PROBLEM DETAILS:
What you return must be every line from the beginning of the data through the line holding "false; traffic_alert r]", unchanged.

Stored data entries:
Lemma deserialize_resolution_uint_total (b : bits) (res : Q) :
  b <> [] -> exists v, _deserialize_resolution_uint b res = Ok v.
Proof.
  intros Hb. unfold _deserialize_resolution_uint, _deserialize_uint.
  rewrite BitArray_get_uint_nonempty by exact Hb. cbn [bind]. eauto.
Qed.

(** An enum member is written as its value and read back. *)
Definition enum_round_trip {T} (E : IntEnum T) (n : nat) : Prop :=
  forall v : T,
    _serialize_enum E v n = Ok (uint_bits n (enum_value E v))
    /\ _deserialize_enum E (uint_bits n (enum_value E v)) = Ok v.

Lemma AddressType_round_trip : enum_round_trip AddressType_enum 4.
Proof. intros v. destruct v; split; vm_compute; reflexivity. Qed.

Lemma TrackType_round_trip : enum_round_trip TrackType_enum 2.
Proof. intros v. destruct v; split; vm_compute; reflexivity. Qed.

Lemma Integrity_round_trip : enum_round_trip Integrity_enum 4.
Proof. intros v. destruct v; split; vm_compute; reflexivity. Qed.

Lemma Accuracy_round_trip : enum_round_trip Accuracy_enum 4.
Proof. intros v. destruct v; split; vm_compute; reflexivity. Qed.

Lemma EmitterCategory_round_trip : enum_round_trip EmitterCategory_enum 8.
Proof. intros v. destruct v; split; vm_compute; reflexivity. Qed.

Lemma EmergencyPriorityCode_round_trip :
  enum_round_trip EmergencyPriorityCode_enum 4.
Proof. intros v. destruct v; split; vm_compute; reflexivity. Qed.

Ltac nonempty_by H n :=
  apply (nonempty_of_length _ n); [ exact H | lia ].

(** The encoder writes the flag in the low bit of the span and the
    decoder reads the high bit, which is never set. *)
Lemma traffic_alert_field (r : t) :
  exists b,
    _serialize_traffic_alert r = Ok b /\ length b = 4%nat
    /\ b = [false; false; false; traffic_alert r]
    /\ _deserialize_traffic_alert b = Ok false.
Proof.
  unfold _serialize_traffic_alert.
  destruct (traffic_alert r); eexists;
    (split; [ vm_compute; reflexivity | repeat split ]).
Qed.

Lemma address_field (r : t) (b : bits) :
  _serialize_address r = Ok b ->
  length b = 24%nat /\ _deserialize_address b = Ok (bits_to_Z b).
Proof.
  intros H. pose proof (serialize_uint_length _ _ _ _ H) as Hl.
  split; [ exact Hl | ].
  apply BitArray_get_uint_nonempty. nonempty_by Hl 24%nat.
Qed.

Lemma latlon_resolution_nonzero : ~ (LATLON_RESOLUTION == 0)%Q.
Proof. intros H. discriminate H. Qed.

Lemma deserialize_resolution_float_total (b : bits) (res : Q) :
  b <> [] -> exists v, _deserialize_resolution_float b res = Ok v.
Proof.
  intros Hb. unfold _deserialize_resolution_float, _deserialize_int.
  rewrite BitArray_get_int_twos_complement by exact Hb.
  cbn [bind]. eauto.
Qed.

Lemma latitude_field (r : t) :
  exists b v,
    _serialize_latitude r = Ok b /\ length b = 24%nat
    /\ _deserialize_latitude b = Ok v
    /\ (integrity r = Integrity.unknown ->
        b = repeat false 24 /\ (v == 0)%Q).
Proof.
  unfold _serialize_latitude, _serialize_resolution_float,
    _deserialize_latitude.
  destruct (Z.eqb_spec (Integrity.value (integrity r))
                       (Integrity.value Integrity.unknown)) as [E | E].
  - exists (repeat false 24). eexists.
    split; [ vm_compute; reflexivity | ].
    split; [ reflexivity | ].
    split; [ vm_compute; reflexivity | ].
    intros _. split; reflexivity.
  - rewrite (serialize_resolution_int_ok _ _ 24 latlon_resolution_nonzero)
      by lia.
    set (b := uint_bits 24 _).
    assert (Hl : length b = 24%nat) by apply uint_bits_length.
    destruct (deserialize_resolution_float_total b LATLON_RESOLUTION)
      as (v & Hv); [ nonempty_by Hl 24%nat | ].
    exists b, v.
    split; [ reflexivity | ]. split; [ exact Hl | ].
    split; [ exact Hv | ].
    intros Hu. rewrite Hu in E. contradiction E. reflexivity.
Qed.

Lemma longitude_field (r : t) :
  exists b v,
    _serialize_longitude r = Ok b /\ length b = 24%nat
    /\ _deserialize_longitude b = Ok v
    /\ (integrity r = Integrity.unknown ->
        b = repeat false 24 /\ (v == 0)%Q).
Proof.
  unfold _serialize_longitude, _serialize_resolution_float,
    _deserialize_longitude.
  destruct (Z.eqb_spec (Integrity.value (integrity r))
                       (Integrity.value Integrity.unknown)) as [E | E].
  - exists (repeat false 24). eexists.
    split; [ vm_compute; reflexivity | ].
    split; [ reflexivity | ].
    split; [ vm_compute; reflexivity | ].
    intros _. split; reflexivity.
  - rewrite (serialize_resolution_int_ok _ _ 24 latlon_resolution_nonzero)
      by lia.
    set (b := uint_bits 24 _).
    assert (Hl : length b = 24%nat) by apply uint_bits_length.
    destruct (deserialize_resolution_float_total b LATLON_RESOLUTION)
      as (v & Hv); [ nonempty_by Hl 24%nat | ].
    exists b, v.
    split; [ reflexivity | ]. split; [ exact Hl | ].
    split; [ exact Hv | ].
    intros Hu. rewrite Hu in E. contradiction E. reflexivity.
Qed.

Lemma pressure_altitude_field (r : t) (b : bits) :
  _serialize_pressure_altitude r = Ok b ->
  length b = 12%nat /\ exists v, _deserialize_pressure_altitude b = Ok v.
Proof.
  intros H.
  assert (Hl : length b = 12%nat).
  { unfold _serialize_pressure_altitude in H.
    destruct (pressure_altitude r).
    - exact (serialize_resolution_uint_length _ _ _ _ H).
    - exact (serialize_uint_length _ _ _ _ H). }
  split; [ exact Hl | ].
  assert (Hb : b <> []) by nonempty_by Hl 12%nat.
  unfold _deserialize_pressure_altitude,
    _deserialize_resolution_offset_uint.
  rewrite BitArray_get_uint_nonempty by exact Hb. cbn [bind].
  destruct (bits_to_Z b =? PRESSURE_ALTITUDE_INVALID_VALUE); [ eauto | ].
  destruct (deserialize_resolution_uint_total
              b PRESSURE_ALTITUDE_RESOLUTION Hb) as (v & ->).
  cbn [bind]. eauto.
Qed.

Lemma horizontal_velocity_field (r : t) (b : bits) :
  _serialize_horizontal_velocity r = Ok b ->
  length b = 12%nat /\ exists v, _deserialize_horizontal_velocity b = Ok v.
Proof.
  intros H.
  assert (Hl : length b = 12%nat).
  { unfold _serialize_horizontal_velocity in H.
    destruct (horizontal_velocity r);
      exact (serialize_uint_length _ _ _ _ H). }
  split; [ exact Hl | ].
  assert (Hb : b <> []) by nonempty_by Hl 12%nat.
  unfold _deserialize_horizontal_velocity, _deserialize_uint.
  rewrite BitArray_get_uint_nonempty by exact Hb. cbn [bind].
  destruct (bits_to_Z b =? HORIZONTAL_VELOCITY_INVALID); eauto.
Qed.

Lemma vertical_velocity_field (r : t) (b : bits) :
  _serialize_vertical_velocity r = Ok b ->
  length b = 12%nat /\ exists v, _deserialize_vertical_velocity b = Ok v.
Proof.
  intros H.
  assert (Hl : length b = 12%nat).
  { unfold _serialize_vertical_velocity in H.
    destruct (vertical_velocity r).
    - exact (serialize_resolution_int_length _ _ _ _ H).
    - exact (serialize_uint_length _ _ _ _ H). }
  split; [ exact Hl | ].
  assert (Hb : b <> []) by nonempty_by Hl 12%nat.
  unfold _deserialize_vertical_velocity.
  rewrite BitArray_get_uint_nonempty by exact Hb. cbn [bind].
  destruct (bits_to_Z b =? VERTICAL_VELOCITY_INVALID); [ eauto | ].
  destruct (AHRSFacts.deserialize_resolution_int_total
              b VERTICAL_VELOCITY_RESOLUTION Hb) as (v & ->).
  cbn [bind]. eauto.
Qed.

Lemma track_field (r : t) (b : bits) :
  _serialize_track r = Ok b ->
  length b = 8%nat /\ exists v, _deserialize_track b = Ok v.
Proof.
  intros H.
  pose proof (serialize_resolution_uint_length _ _ _ _ H) as Hl.
  split; [ exact Hl | ].
  apply deserialize_resolution_uint_total. nonempty_by Hl 8%nat.
Qed.

Lemma callsign_field (r : t) (b : bits) :
  _serialize_callsign r = Ok b ->
  length b = 64%nat /\ exists v, _deserialize_callsign b = Ok v.
Proof.
  unfold _serialize_callsign.
  assert (Hgen : forall l : str,
             length l = 8%nat -> forallb is_ascii_char l = true ->
             length (BitArray_of_bytes (map byte_of_ascii l)) = 64%nat
             /\ exists v,
                 _deserialize_callsign
                   (BitArray_of_bytes (map byte_of_ascii l)) = Ok v).
  { intros l Hl Ha. split.
    - rewrite BitArray_of_bytes_length, length_map, Hl. reflexivity.
    - unfold _deserialize_callsign, _deserialize_str_ascii.
      rewrite BitArray_bytes_of_bytes. cbn [bind].
      rewrite (bytes_decode_ascii_map l Ha). cbn [bind]. eauto. }
  destruct (callsign r) as [s | ].
  - rewrite serialize_callsign_general. cbn zeta.
    set (checked := firstn 64 (str_upper (str_strip s))).
    destruct checked as [ | c rest] eqn:Ec.
    + intros H. injection H as <-.
      apply (Hgen (repeat SPACE 8)); reflexivity.
    + rewrite <- Ec.
      destruct (forallb char_isalnum checked) eqn:Ha; [ | discriminate ].
      intros H.
      set (l := firstn 8 (checked ++ repeat SPACE (8 - length checked)))
        in H.
      assert (Eb : b = BitArray_of_bytes (map byte_of_ascii l))
        by congruence.
      rewrite Eb. apply Hgen; subst l.
      * rewrite length_firstn, length_app, repeat_length. lia.
      * apply forallb_firstn, forallb_app_repeat; [ | exact space_ascii ].
        exact (forallb_impl _ _ _ char_isalnum_ascii Ha).
  - intros H. vm_compute in H. injection H as <-.
    apply (Hgen (repeat SPACE 8)); reflexivity.
Qed.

WRITTEN RESPONSE:
Lemma deserialize_resolution_uint_total (b : bits) (res : Q) :
  b <> [] -> exists v, _deserialize_resolution_uint b res = Ok v.
Proof.
  intros Hb. unfold _deserialize_resolution_uint, _deserialize_uint.
  rewrite BitArray_get_uint_nonempty by exact Hb. cbn [bind]. eauto.
Qed.

(** An enum member is written as its value and read back. *)
Definition enum_round_trip {T} (E : IntEnum T) (n : nat) : Prop :=
  forall v : T,
    _serialize_enum E v n = Ok (uint_bits n (enum_value E v))
    /\ _deserialize_enum E (uint_bits n (enum_value E v)) = Ok v.

Lemma AddressType_round_trip : enum_round_trip AddressType_enum 4.
Proof. intros v. destruct v; split; vm_compute; reflexivity. Qed.

Lemma TrackType_round_trip : enum_round_trip TrackType_enum 2.
Proof. intros v. destruct v; split; vm_compute; reflexivity. Qed.

Lemma Integrity_round_trip : enum_round_trip Integrity_enum 4.
Proof. intros v. destruct v; split; vm_compute; reflexivity. Qed.

Lemma Accuracy_round_trip : enum_round_trip Accuracy_enum 4.
Proof. intros v. destruct v; split; vm_compute; reflexivity. Qed.

Lemma EmitterCategory_round_trip : enum_round_trip EmitterCategory_enum 8.
Proof. intros v. destruct v; split; vm_compute; reflexivity. Qed.

Lemma EmergencyPriorityCode_round_trip :
  enum_round_trip EmergencyPriorityCode_enum 4.
Proof. intros v. destruct v; split; vm_compute; reflexivity. Qed.

Ltac nonempty_by H n :=
  apply (nonempty_of_length _ n); [ exact H | lia ].

(** The encoder writes the flag in the low bit of the span and the
    decoder reads the high bit, which is never set. *)
Lemma traffic_alert_field (r : t) :
  exists b,
    _serialize_traffic_alert r = Ok b /\ length b = 4%nat
    /\ b = [false; false; false; traffic_alert r]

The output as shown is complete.